◆ Task to carry out
The expected output is the line bearing "unfold append_new. destruct" followed by all remaining lines of the records, each restated word for word.

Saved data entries
········
(** Where a relative name lands when a space home is active.  If the name
    does not already mean something inside a root to the process itself, it is
    taken against the home and the workspace and against nothing else (not
    /tmp, which is a root too).  A name that repeats the home's own place in
    the workspace is read from the workspace; otherwise the file that exists
    wins, then the directory that exists, then the home. *)
Theorem relative_name_lands (os : OS) (ctx : Ctx) (path home : string) (h ws r p : Path)
    (roots : list Path)
    (Hhome : active_home ctx = Some home) (Hh : resolve_str os home = Ret h)
    (Hws : workspace os ctx = Ret ws) (Hroots : allowed_write_roots os ctx = Ret roots)
    (Hr : resolve_str os path = Ret r) (Hout : ∀ root, root ∈ roots → ¬ inside r root)
    (Hp : safe_write_path os ctx path = Ret p) :
  (inside p h ∨ inside p ws) ∧
  ((repeats_prefix path h ws ∧ resolve os (join ws (to_path path)) = Ret p ∧ inside p ws) ∨
   landing os (candidates os path (if decide (h = ws) then [ws] else [h; ws])) = Some p ∧
   (repeats_prefix path h ws →
      ∃ q, resolve os (join ws (to_path path)) = Ret q ∧ ¬ inside q ws)).
Proof.
  assert (relative_roots : _relative_resolution_roots os ctx roots =
            Ret (if decide (h = ws) then [ws] else [h; ws])).
  { unfold allowed_write_roots, _base_roots in Hroots. rewrite Hhome, Hws in Hroots. cbn in Hroots.
    rewrite Hh in Hroots. cbn in Hroots.
    assert (∀ q, q ∈ append_new [h] ws → q ∈ roots) as Hsub.
    { intros q Hq. destruct (WORKSPACE_OVERRIDE ctx); [by injection Hroots as <-|].
      destruct (resolve_str os "/tmp"); cbn in Hroots; [|done]. injection Hroots as <-. set_solver. }
    unfold _relative_resolution_roots. rewrite Hhome, Hws. cbn. rewrite Hh. cbn.
    rewrite !decide_True by (apply Hsub; rewrite elem_of_append_new; set_solver).
    unfold append_new. destruct (decide (h = ws)) as [->|Hne].
    - by rewrite decide_True by set_solver.
    - by rewrite decide_False by set_solver. }
  assert (prefers_existing ctx = true) as Hpref.
  { unfold active_home, prefers_existing in *. destruct (WORKSPACE_OVERRIDE ctx); [done|].
    by destruct (WORKSPACE_HOME ctx). }
  unfold safe_write_path in Hp. rewrite Hroots in Hp. cbn in Hp. unfold _resolve_within in Hp.
  destruct (make_roots os roots) as [u|]; cbn in Hp; [|done].
  rewrite Hr in Hp. cbn in Hp.
  destruct (existsb _ _) eqn:Eex in Hp.
  { apply existsb_exists in Eex as (root & Hin%list_elem_of_In & Hrel%is_relative_to_spec).
    by apply Hout in Hrel. }
  pose proof (redirect_cases os ctx path home h ws Hhome Hh Hws) as Hred.
  destruct (_redirect_doubled_home_path os ctx path) as [[c|]|] eqn:Ered; cbn in Hp; [| |done].
  - apply checked_spec in Hp as [-> _]. apply redirect_spec in Ered as (ws' & rel & Hws' & _ & Hin).
    rewrite Hws in Hws'. injection Hws' as <-. tauto.
  - rewrite Hpref, relative_roots in Hp. cbn in Hp. split.
    + eapply scan_contained in Hp as (_ & (root & Hroot & Hi) & _); [|done|naive_solver].
      destruct (decide (h = ws)); set_solver.
    + right. split; [|done]. apply scan_landing in Hp. cbn in Hp. unfold landing.
      destruct (first_with _ _); [by f_equal|]. destruct (first_with _ _); [by f_equal|]. done.
Qed.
········
◆ Answer
    unfold append_new. destruct (decide (h = ws)) as [->|Hne].
    - by rewrite decide_True by set_solver.
    - by rewrite decide_False by set_solver. }
  assert (prefers_existing ctx = true) as Hpref.
  { unfold active_home, prefers_existing in *. destruct (WORKSPACE_OVERRIDE ctx); [done|].
    by destruct (WORKSPACE_HOME ctx). }
  unfold safe_write_path in Hp. rewrite Hroots in Hp. cbn in Hp. unfold _resolve_within in Hp.
  destruct (make_roots os roots) as [u|]; cbn in Hp; [|done].
  rewrite Hr in Hp. cbn in Hp.
  destruct (existsb _ _) eqn:Eex in Hp.
  { apply existsb_exists in Eex as (root & Hin%list_elem_of_In & Hrel%is_relative_to_spec).
    by apply Hout in Hrel. }
  pose proof (redirect_cases os ctx path home h ws Hhome Hh Hws) as Hred.
  destruct (_redirect_doubled_home_path os ctx path) as [[c|]|] eqn:Ered; cbn in Hp; [| |done].
  - apply checked_spec in Hp as [-> _]. apply redirect_spec in Ered as (ws' & rel & Hws' & _ & Hin).
    rewrite Hws in Hws'. injection Hws' as <-. tauto.
  - rewrite Hpref, relative_roots in Hp. cbn in Hp. split.
    + eapply scan_contained in Hp as (_ & (root & Hroot & Hi) & _); [|done|naive_solver].
      destruct (decide (h = ws)); set_solver.
    + right. split; [|done]. apply scan_landing in Hp. cbn in Hp. unfold landing.
      destruct (first_with _ _); [by f_equal|]. destruct (first_with _ _); [by f_equal|]. done.
Qed.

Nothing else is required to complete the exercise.